> WHAT NEEDS TO BE DONE
Within the material below, locate the line with "stopped : bool" and the line with "startPart s + 1))", then return those two lines and all lines between them, exactly as written.

EXCERPTED DATA below:

(** Two different wait times are never displayed alike.  The wait times are
    the whole numbers of minutes that binary64 holds exactly, those below
    [2^53] in magnitude: on them the division of the code and the division
    of the model agree. *)
Theorem formatWaitTime_unambiguous (m1 m2 : Z) :
  (- 2 ^ 53 < m1 < 2 ^ 53)%Z -> (- 2 ^ 53 < m2 < 2 ^ 53)%Z ->
  m1 <> m2 -> formatWaitTime m1 <> formatWaitTime m2.
Proof.
  intros _ _ Hne E. apply Hne. clear Hne. unfold formatWaitTime in E.
  destruct (Z.ltb_spec m1 60) as [H1|H1], (Z.ltb_spec m2 60) as [H2|H2];
    cbv zeta in E.
  - apply (pretty_Z_then m1 m2 _ _ "min" "min") in E; [tauto | reflexivity..].
  - exfalso.
    destruct (0 <? Z.rem m2 60)%Z.
    + apply (pretty_Z_then m1 (m2 / 60) _ _ "min"
               (" " +:+ pretty (Z.rem m2 60) +:+ "m")) in E;
        [|reflexivity..].
      destruct E as (_ & E & _). discriminate E.
    + apply (pretty_Z_then m1 (m2 / 60) _ _ "min" "") in E; [|reflexivity..].
      destruct E as (_ & E & _). discriminate E.
  - exfalso.
    destruct (0 <? Z.rem m1 60)%Z.
    + apply (pretty_Z_then (m1 / 60) m2 _ _
               (" " +:+ pretty (Z.rem m1 60) +:+ "m") "min") in E;
        [|reflexivity..].
      destruct E as (_ & E & _). discriminate E.
    + apply (pretty_Z_then (m1 / 60) m2 _ _ "" "min") in E; [|reflexivity..].
      destruct E as (_ & E & _). discriminate E.
  - destruct (hours_minutes m1 H1) as [E1 B1], (hours_minutes m2 H2) as [E2 B2].
    destruct (Z.ltb_spec 0 (Z.rem m1 60)) as [R1|R1],
             (Z.ltb_spec 0 (Z.rem m2 60)) as [R2|R2].
    + apply (pretty_Z_then (m1 / 60) (m2 / 60) _ _
               (" " +:+ pretty (Z.rem m1 60) +:+ "m")
               (" " +:+ pretty (Z.rem m2 60) +:+ "m")) in E;
        [|reflexivity..].
      destruct E as (Eh & _ & Et). injection Et as Et.
      apply (pretty_Z_then _ _ _ _ "" "") in Et; [|reflexivity..].
      destruct Et as (Er & _). lia.
    + apply (pretty_Z_then (m1 / 60) (m2 / 60) _ _
               (" " +:+ pretty (Z.rem m1 60) +:+ "m") "") in E;
        [|reflexivity..].
      destruct E as (_ & _ & Et). discriminate Et.
    + apply (pretty_Z_then (m1 / 60) (m2 / 60) _ _ ""
               (" " +:+ pretty (Z.rem m2 60) +:+ "m")) in E;
        [|reflexivity..].
      destruct E as (_ & _ & Et). discriminate Et.
    + apply (pretty_Z_then (m1 / 60) (m2 / 60) _ _ "" "") in E;
        [|reflexivity..].
      destruct E as (Eh & _). lia.
Qed.

Lemma formatWaitTime_unambiguous_witness :
  formatWaitTime 59 <> formatWaitTime 60.
Proof. apply (formatWaitTime_unambiguous 59 60); lia. Defined.

(** A number that contains [Text] opens nothing.  Any other number opens
    [tel:] followed by its digits, in their order and nothing else, and
    dialling those digits opens the same. *)
Theorem callEmergencyNumber_dials_digits (number : string) :
  ((exists a b : string, number = a +:+ "Text" +:+ b) ->
   callEmergencyNumber number = None) /\
  (~ (exists a b : string, number = a +:+ "Text" +:+ b) ->
   exists d : string,
     callEmergencyNumber number = Some ("tel:" +:+ d) /\
     String.list_ascii_of_string d =
       List.filter is_digit (String.list_ascii_of_string number) /\
     callEmergencyNumber d = Some ("tel:" +:+ d)).
Proof.
  unfold callEmergencyNumber. split.
  - intros H%includes_spec. rewrite H. reflexivity.
  - intros H. destruct (includes number "Text") eqn:E.
    { exfalso. apply H, includes_spec, E. }
    exists (digits number). split; [reflexivity|].
    split; [apply digits_filter|].
    rewrite (all_digits_no_Text _ (digits_all_digits number)).
    rewrite (digits_fixed _ (digits_all_digits number)). reflexivity.
Qed.

Lemma callEmergencyNumber_dials_digits_witness :
  callEmergencyNumber "Text HOME to 741741" = None /\
  exists d : string,
    callEmergencyNumber "1-800-222-1222" = Some ("tel:" +:+ d) /\
    String.list_ascii_of_string d = String.list_ascii_of_string "18002221222".
Proof.
  split.
  - apply (proj1 (callEmergencyNumber_dials_digits "Text HOME to 741741")).
    exists EmptyString, " HOME to 741741". reflexivity.
  - destruct (proj2 (callEmergencyNumber_dials_digits "1-800-222-1222"))
      as (d & E & F & _).
    + intros H%includes_spec. discriminate H.
    + exists d. split; [exact E | exact F].
Defined.

End DisplayTheorems.

(** ** The registration forms *)

Section RegExpProperties.
Import Text RegExp.

Lemma append_empty (a b : string) :
  a +:+ b = EmptyString -> a = EmptyString /\ b = EmptyString.
Proof. destruct a; [tauto | discriminate]. Qed.

Lemma repeat_iff (i : Item) (k : string -> bool) (s : string) :
  forall n : nat,
    repeat i k n s = true <->
    exists a b : string,
      s = a +:+ b /\ all (class i) a = true /\
      least i <= n + String.length a /\
      (a = EmptyString \/
       match most i with
       | Some m => n + String.length a <= m
       | None => True
       end) /\
      k b = true.
Proof.
  induction s as [|c s IH]; intros n; cbn [repeat].
  - rewrite orb_false_r, andb_true_iff, Nat.leb_le. split.
    + intros [Hl Hk]. exists EmptyString, EmptyString.
      cbn. repeat split; auto; lia.
    + intros (a & b & E & _ & Hl & _ & Hk).
      symmetry in E. apply append_empty in E as [-> ->].
      cbn in Hl. split; [lia | exact Hk].
  - rewrite orb_true_iff, !andb_true_iff, Nat.leb_le, IH. split.
    + intros [[Hl Hk] | [[Hm Hc] (a & b & -> & Ha & Hl & Hmost & Hk)]].
      * exists EmptyString, (String c s). cbn. repeat split; auto; lia.
      * exists (String c a), b. cbn [all String.length].
        rewrite Hc, Ha. repeat split; auto; [lia|].
        right. unfold more_allowed in Hm.
        destruct (most i) as [m|]; [|exact I].
        apply Nat.ltb_lt in Hm.
        destruct Hmost as [-> | Hmost]; cbn [String.length] in *; lia.
    + intros (a & b & E & Ha & Hl & Hmost & Hk).
      destruct a as [|c' a].
      * change (String c s = b) in E. cbn in Hl. rewrite <- E in Hk.
        left. split; [lia | exact Hk].
      * change (String c s = String c' (a +:+ b)) in E.
        injection E as <- ->.
        cbn [all String.length] in *.
        apply andb_true_iff in Ha as [Hc Ha].
        destruct Hmost as [? | Hmost]; [discriminate|].
        right. split; [split; [|exact Hc]|].
        -- unfold more_allowed. destruct (most i) as [m|]; [|reflexivity].
           apply Nat.ltb_lt. lia.
        -- exists a, b. repeat split; auto; [lia|].
           right. destruct (most i); [lia | exact I].
Qed.

Lemma test_cons (i : Item) (r : list Item) (s : string) :
  test (i :: r) s = true <->
  exists a b : string, s = a +:+ b /\ within i a /\ test r b = true.
Proof.
  cbn [test]. rewrite repeat_iff. unfold within. split.
  - intros (a & b & E & Ha & Hl & Hmost & Hk). exists a, b.
    repeat split; auto.
    destruct Hmost as [-> | Hmost]; destruct (most i); cbn in *; auto; lia.
  - intros (a & b & E & (Ha & Hl & Hmost) & Hk). exists a, b.
    repeat split; auto.
Qed.

Lemma test_nil (s : string) : test [] s = true <-> s = EmptyString.
Proof. destruct s; cbn; split; congruence. Qed.

Lemma within_one (p : Ascii.ascii -> bool) (a : string) :
  within (one p) a <-> exists c, a = String c EmptyString /\ p c = true.
Proof.
  unfold within, one. cbn [class least most]. split.
  - intros (Ha & Hl & Hm). destruct a as [|c [|c' a]]; cbn in *; try lia.
    exists c. rewrite andb_true_r in Ha. auto.
  - intros (c & -> & Hc). cbn. rewrite Hc. auto.
Qed.
(** * codeclip: a shallow embedding of [codeclip.js] and its checked properties

    The program copies the text files below the working directory to the
    clipboard, under a byte budget.  This development embeds

    - the platform values the program computes with ([Js]): UTF-16
      strings, byte buffers, floating-point division, POSIX paths;
    - the binary detector [isBinaryFile];
    - the repository locator [isGitRepo] and the rule loader
      [loadGitIgnoreRules];
    - the tree walker [processDirectory], with its two process-wide
      variables [currentSize] and [limitReached] threaded as a state,
      and the exception that [buffer.toString] can throw in it;
    - the entry point [main], with the handler of [main().catch].

    Definitions come first, theorems after. *)

From Stdlib Require Import ZArith List Bool String Ascii Lia.
From Stdlib Require Import Floats Uint63.
Import ListNotations.
Set Warnings "-register-all".
Open Scope Z_scope.

(* ================================================================== *)
(** ** Platform values *)
(* ================================================================== *)

Module Js.

(** A JavaScript string is a sequence of UTF-16 code units. *)
Definition jsstring := list Z.

(** A [Buffer] is a sequence of bytes, each in [0, 255]. *)
Definition buffer := list Z.

(** An ASCII literal of the source text, as code units.  The escape
    [\n] of a source literal is written [nl]. *)
Fixpoint lit (s : string) : jsstring :=
  match s with
  | EmptyString => []
  | String c t => Z.of_nat (nat_of_ascii c) :: lit t
  end.

Definition nl : jsstring := [10].

(** [s.length] and [buffer.length]. *)
Definition len {A} (l : list A) : Z := Z.of_nat (List.length l).

(** [a === b] on strings. *)
Fixpoint str_eqb (a b : jsstring) : bool :=
  match a, b with
  | [], [] => true
  | x :: a', y :: b' => (x =? y) && str_eqb a' b'
  | _, _ => false
  end.

(** [s.startsWith(p)]. *)
Fixpoint startsWith (p s : jsstring) : bool :=
  match p, s with
  | [], _ => true
  | x :: p', y :: s' => (x =? y) && startsWith p' s'
  | _ :: _, [] => false
  end.

(** Truthiness of a string: the empty string is the only falsy one. *)
Definition truthy (s : jsstring) : bool :=
  match s with [] => false | _ :: _ => true end.

Definition isHighSurrogate (c : Z) : bool := (0xD800 <=? c) && (c <=? 0xDBFF).
Definition isLowSurrogate (c : Z) : bool := (0xDC00 <=? c) && (c <=? 0xDFFF).

(** [Buffer.byteLength(s, 'utf8')]: the length of the UTF-8 encoding.
    A surrogate pair is one code point of four bytes; a lone surrogate
    is encoded as U+FFFD, three bytes. *)
Fixpoint byteLength (s : jsstring) : Z :=
  match s with
  | [] => 0
  | c :: t =>
      if c <? 0x80 then 1 + byteLength t
      else if c <? 0x800 then 2 + byteLength t
      else if isHighSurrogate c then
        match t with
        | d :: t' => if isLowSurrogate d then 4 + byteLength t'
                     else 3 + byteLength t
        | [] => 3
        end
      else 3 + byteLength t
  end.

(** *** UTF-8 decoding

    The UTF-8 decoder of the platform (the WHATWG decoding algorithm):
    an ill-formed sequence is replaced by U+FFFD, and the byte that
    ended it is decoded again from the initial state. *)
Record decoder := {
  needed : Z;          (* continuation bytes still expected *)
  codepoint : Z;       (* bits gathered so far *)
  lower : Z;           (* bounds for the next continuation byte *)
  upper : Z
}.

Definition idle : decoder :=
  {| needed := 0; codepoint := 0; lower := 0x80; upper := 0xBF |}.

Definition replacement : Z := 0xFFFD.

(** A code point as UTF-16 code units. *)
Definition utf16 (cp : Z) : jsstring :=
  if cp <? 0x10000 then [cp]
  else [0xD800 + Z.shiftr (cp - 0x10000) 10;
        0xDC00 + Z.land (cp - 0x10000) 0x3FF].

(** A byte read in the initial state. *)
Definition lead (b : Z) : jsstring * decoder :=
  if b <=? 0x7F then ([b], idle)
  else if (0xC2 <=? b) && (b <=? 0xDF) then
    ([], {| needed := 1; codepoint := Z.land b 0x1F;
            lower := 0x80; upper := 0xBF |})
  else if (0xE0 <=? b) && (b <=? 0xEF) then
    ([], {| needed := 2; codepoint := Z.land b 0xF;
            lower := if b =? 0xE0 then 0xA0 else 0x80;
            upper := if b =? 0xED then 0x9F else 0xBF |})
  else if (0xF0 <=? b) && (b <=? 0xF4) then
    ([], {| needed := 3; codepoint := Z.land b 0x7;
            lower := if b =? 0xF0 then 0x90 else 0x80;
            upper := if b =? 0xF4 then 0x8F else 0xBF |})
  else ([replacement], idle).

Definition decode_byte (d : decoder) (b : Z) : jsstring * decoder :=
  if needed d =? 0 then lead b
  else if (lower d <=? b) && (b <=? upper d) then
    let cp := Z.lor (Z.shiftl (codepoint d) 6) (Z.land b 0x3F) in
    if needed d =? 1 then (utf16 cp, idle)
    else ([], {| needed := needed d - 1; codepoint := cp;
                 lower := 0x80; upper := 0xBF |})
  else
    let '(out, d') := lead b in (replacement :: out, d').

Fixpoint decode (d : decoder) (bytes : buffer) : jsstring :=
  match bytes with
  | [] => if needed d =? 0 then [] else [replacement]
  | b :: rest => let '(out, d') := decode_byte d b in out ++ decode d' rest
  end.

(** The text a buffer holds, whatever its length. *)
Definition decodeUtf8 (b : buffer) : jsstring := decode idle b.

(** The longest string the platform can hold, in code units. *)
Definition maxStringLength : Z := 0x1fffffe8.

(** [buffer.toString('utf8')]: the decoded text, or [None] when the
    call throws ("Cannot create a string longer than 0x1fffffe8
    characters").  The platform compares the number of bytes with the
    longest string before it decodes them; a decoded text has no more
    code units than the buffer has bytes, so the call throws whenever
    the text would be longer than [maxStringLength]. *)
Definition toString (b : buffer) : option jsstring :=
  if len b >? maxStringLength then None else Some (decodeUtf8 b).

(** *** [s.toLowerCase()]

    The Unicode lower-casing of the platform.  The program only compares
    lower-cased text with Basic Latin literals (the extension denylist
    and ["y"]), so the embedding carries the mappings whose result
    contains a Basic Latin letter: [A]-[Z], U+212A (Kelvin sign, to
    [k]) and U+0130 (to [i] followed by U+0307).  Any other code unit is
    mapped outside Basic Latin by the platform and is kept here as it
    is. *)
Definition lowerUnit (c : Z) : jsstring :=
  if (65 <=? c) && (c <=? 90) then [c + 32]
  else if c =? 0x212A then [107]
  else if c =? 0x130 then [105; 0x307]
  else [c].

Definition toLowerCase (s : jsstring) : jsstring := flat_map lowerUnit s.

(** *** [path.extname(p)] (POSIX)

    The scan of the platform's [extname], from the last code unit to the
    first.  [scan] holds the variables of that loop; positions are
    counted from the start of the string. *)
Record scan := {
  startDot : Z;
  startPart : Z;
  endPos : Z;
  matchedSlash : bool;
  preDotState : Z;
  stopped : bool
}.

Definition scan0 : scan :=
  {| startDot := -1; startPart := 0; endPos := -1;
     matchedSlash := true; preDotState := 0; stopped := false |}.

Definition slash : Z := 47.
Definition dot : Z := 46.

(** One iteration of the loop, at position [i] holding [code]. *)
Definition scan_step (i code : Z) (s : scan) : scan :=
  if stopped s then s
  else if code =? slash then
    if negb (matchedSlash s) then
      {| startDot := startDot s; startPart := i + 1; endPos := endPos s;
         matchedSlash := matchedSlash s; preDotState := preDotState s;
         stopped := true |}
    else s
  else
    let s1 :=
      if endPos s =? -1 then
        {| startDot := startDot s; startPart := startPart s; endPos := i + 1;
           matchedSlash := false; preDotState := preDotState s;
           stopped := false |}
      else s in
    if code =? dot then
      if startDot s1 =? -1 then
        {| startDot := i; startPart := startPart s1; endPos := endPos s1;
           matchedSlash := matchedSlash s1; preDotState := preDotState s1;
           stopped := false |}
      else if negb (preDotState s1 =? 1) then
        {| startDot := startDot s1; startPart := startPart s1;
           endPos := endPos s1; matchedSlash := matchedSlash s1;
           preDotState := 1; stopped := false |}
      else s1
    else if negb (startDot s1 =? -1) then
      {| startDot := startDot s1; startPart := startPart s1;
         endPos := endPos s1; matchedSlash := matchedSlash s1;
         preDotState := -1; stopped := false |}
    else s1.

(** The loop [for (i = path.length - 1; i >= 0; --i)]: the code units
    are visited last first; [i] is the position of the head of [p]. *)
Fixpoint scan_from (i : Z) (p : jsstring) (s : scan) : scan :=
  match p with
  | [] => s
  | code :: rest => scan_step i code (scan_from (i + 1) rest s)
  end.

(** [s.slice(a, b)] for [0 <= a <= b]. *)
Definition slice (s : jsstring) (a b : Z) : jsstring :=
  firstn (Z.to_nat (b - a)) (skipn (Z.to_nat a) s).

Definition extname (p : jsstring) : jsstring :=
  let s := scan_from 0 p scan0 in
  if (startDot s =? -1)
     || (endPos s =? -1)
     || (preDotState s =? 0)
     || ((preDotState s =? 1)
         && (startDot s =? endPos s - 1)
         && (startDot s =? startPart s + 1))
  then []
  else slice p (startDot s) (endPos s).

(** *** Numbers

    A JavaScript number is a binary64 float.  The counters of the
    program are integers well below [2^53], held exactly. *)
Definition number (n : Z) : float := PrimFloat.of_uint63 (Uint63.of_Z n).

(** The literal [0.3], rounded to binary64. *)
Definition three_tenths : float := 0x1.3333333333333p-2%float.

End Js.

Import Js.
Open Scope string_scope.
Open Scope list_scope.
Open Scope Z_scope.

(* ================================================================== *)
(** ** Paths *)
(* ================================================================== *)

(** The program handles normalized absolute POSIX paths only: the
    working directory, and what [path.join] and [path.dirname] make of
    it.  Such a path is the list of its components, innermost first;
    the filesystem root has none. *)
Module Path.

Definition path := list jsstring.

(** [path.parse(p).root] *)
Definition root : path := [].

(** [path.join(p, name)], for [name] a single component. *)
Definition join (p : path) (name : jsstring) : path := name :: p.

(** [path.dirname(p)]; the root is its own parent. *)
Definition dirname (p : path) : path := tl p.

(** [path.basename(p)]; empty for the root. *)
Definition basename (p : path) : jsstring := hd [] p.

Fixpoint eqb (a b : path) : bool :=
  match a, b with
  | [], [] => true
  | x :: a', y :: b' => str_eqb x y && eqb a' b'
  | _, _ => false
  end.

Fixpoint joinWith (sep : jsstring) (l : list jsstring) : jsstring :=
  match l with
  | [] => []
  | [x] => x
  | x :: t => x ++ sep ++ joinWith sep t
  end.

(** The path as the string the program holds. *)
Definition toStr (p : path) : jsstring :=
  [slash] ++ joinWith [slash] (rev p).

(** [path.relative(from, to)], for [to] at or below [from], which is how
    the walker calls it: the components of [to] that follow [from]. *)
Definition relative (from to : path) : jsstring :=
  joinWith [slash] (rev (firstn (List.length to - List.length from) to)).

End Path.

Import Path.

(* ================================================================== *)
(** ** Binary detection *)
(* ================================================================== *)

Definition binaryExts : list jsstring :=
  map lit
    [".exe"; ".dll"; ".so"; ".dylib"; ".class"; ".jar"; ".pyc"; ".o"; ".obj";
     ".jpg"; ".jpeg"; ".png"; ".gif"; ".bmp"; ".ico"; ".webp"; ".psd"; ".tiff";
     ".mp3"; ".wav"; ".flac"; ".aac"; ".ogg"; ".mp4"; ".avi"; ".mov"; ".mkv";
     ".flv";
     ".pdf"; ".doc"; ".docx"; ".xls"; ".xlsx"; ".ppt"; ".pptx"; ".odt";
     ".zip"; ".rar"; ".7z"; ".tar"; ".gz"; ".bz2"; ".xz"; ".tgz";
     ".db"; ".sqlite"; ".mdb"].

(** [set.has(x)] *)
Definition has (set : list jsstring) (x : jsstring) : bool :=
  existsb (str_eqb x) set.

(** [buffer.includes(v)] *)
Definition includes (b : buffer) (v : Z) : bool :=
  existsb (Z.eqb v) b.

(** The body of the counting loop, for one sampled byte. *)
Definition countByte (nonPrintable byte : Z) : Z :=
  if (byte <? 32) && negb (byte =? 9) && negb (byte =? 10)
     && negb (byte =? 13)
  then nonPrintable + 1 else nonPrintable.

Definition isBinaryFile (buffer : buffer) (filePath : jsstring) : bool :=
  (* 1. Extension check *)
  let ext := toLowerCase (extname filePath) in
  if has binaryExts ext then true
  (* 2. Null byte check *)
  else if includes buffer 0 then true
  else
    (* 3. Control character check *)
    let sampleSize := Z.min (len buffer) 8000 in
    let nonPrintable :=
      fold_left countByte (firstn (Z.to_nat sampleSize) buffer) 0 in
    PrimFloat.ltb three_tenths
      (PrimFloat.div (number nonPrintable) (number sampleSize)).
(** [configs/static_settings.JSON] is [{"OLLAMA_HOST": ""}]. *)
Definition empty_host_file : Sources :=
  {| ancestors := [];
     static_settings_JSON := Parsed (JObj [(js "OLLAMA_HOST", JStr [])]);
     configs_config_json := Absent; parent_config_json := Absent;
     environ := ∅ |}.

Definition near_file : FileState :=
  Parsed (JObj [(js "LOG_LEVEL", JStr (js "near"))]).
Definition far_file : FileState :=
  Parsed (JObj [(js "LOG_LEVEL", JStr (js "far"))]).
Definition section_file : FileState :=
  Parsed (JObj [ (js "LOG_LEVEL", JStr (js "top"));
                 (js "karl-chat", JObj [(js "LOG_LEVEL", JStr (js "mid"))]) ]).

(** Six ancestor directories; the nearest and the sixth have a file. *)
Definition six_levels : list FileState :=
  [ near_file; Absent; Absent; Absent; Absent; far_file ].

Definition three_levels : list FileState :=
  [ near_file; Unreadable; section_file; Absent ].

(** Every source defines LOG_LEVEL; the local file is the second candidate,
    the first one does not parse. *)
Definition layered : Sources :=
  {| ancestors := three_levels;
     static_settings_JSON := Unreadable;
     configs_config_json :=
       Parsed (JObj [ (js "LOG_LEVEL", JStr (js "local"));
                      (js "CHUNK_SIZE", JNum 500%float) ]);
     parent_config_json := near_file;
     environ := {[ js "LOG_LEVEL" := js "debug"; js "PORT" := js "8080";
                   js "CHUNK_SIZE" := js "900" ]} |}.

(** Upper-casing of ASCII text. *)
Definition upper_ascii (s : jsstring) : jsstring := canonicalize <$> s.

(** A chunk whose metadata has a list of tags and a [null] note. *)
Definition tagged_doc : RawDoc :=
  {| pageContent := js "text";
     metadata := JObj [ (js "tags", JArr [JStr (js "a")]);
                        (js "note", JNull);
                        (js "loc", JObj [(js "from", JBool true)]) ] |}.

End of EXCERPTED DATA.

> OUTPUT FOR THIS TASK
  stopped : bool
}.

Definition scan0 : scan :=
  {| startDot := -1; startPart := 0; endPos := -1;
     matchedSlash := true; preDotState := 0; stopped := false |}.

Definition slash : Z := 47.
Definition dot : Z := 46.

(** One iteration of the loop, at position [i] holding [code]. *)
Definition scan_step (i code : Z) (s : scan) : scan :=
  if stopped s then s
  else if code =? slash then
    if negb (matchedSlash s) then
      {| startDot := startDot s; startPart := i + 1; endPos := endPos s;
         matchedSlash := matchedSlash s; preDotState := preDotState s;
         stopped := true |}
    else s
  else
    let s1 :=
      if endPos s =? -1 then
        {| startDot := startDot s; startPart := startPart s; endPos := i + 1;
           matchedSlash := false; preDotState := preDotState s;
           stopped := false |}
      else s in
    if code =? dot then
      if startDot s1 =? -1 then
        {| startDot := i; startPart := startPart s1; endPos := endPos s1;
           matchedSlash := matchedSlash s1; preDotState := preDotState s1;
           stopped := false |}
      else if negb (preDotState s1 =? 1) then
        {| startDot := startDot s1; startPart := startPart s1;
           endPos := endPos s1; matchedSlash := matchedSlash s1;
           preDotState := 1; stopped := false |}
      else s1
    else if negb (startDot s1 =? -1) then
      {| startDot := startDot s1; startPart := startPart s1;
         endPos := endPos s1; matchedSlash := matchedSlash s1;
         preDotState := -1; stopped := false |}
    else s1.

(** The loop [for (i = path.length - 1; i >= 0; --i)]: the code units
    are visited last first; [i] is the position of the head of [p]. *)
Fixpoint scan_from (i : Z) (p : jsstring) (s : scan) : scan :=
  match p with
  | [] => s
  | code :: rest => scan_step i code (scan_from (i + 1) rest s)
  end.

(** [s.slice(a, b)] for [0 <= a <= b]. *)
Definition slice (s : jsstring) (a b : Z) : jsstring :=
  firstn (Z.to_nat (b - a)) (skipn (Z.to_nat a) s).

Definition extname (p : jsstring) : jsstring :=
  let s := scan_from 0 p scan0 in
  if (startDot s =? -1)
     || (endPos s =? -1)
     || (preDotState s =? 0)
     || ((preDotState s =? 1)
         && (startDot s =? endPos s - 1)
         && (startDot s =? startPart s + 1))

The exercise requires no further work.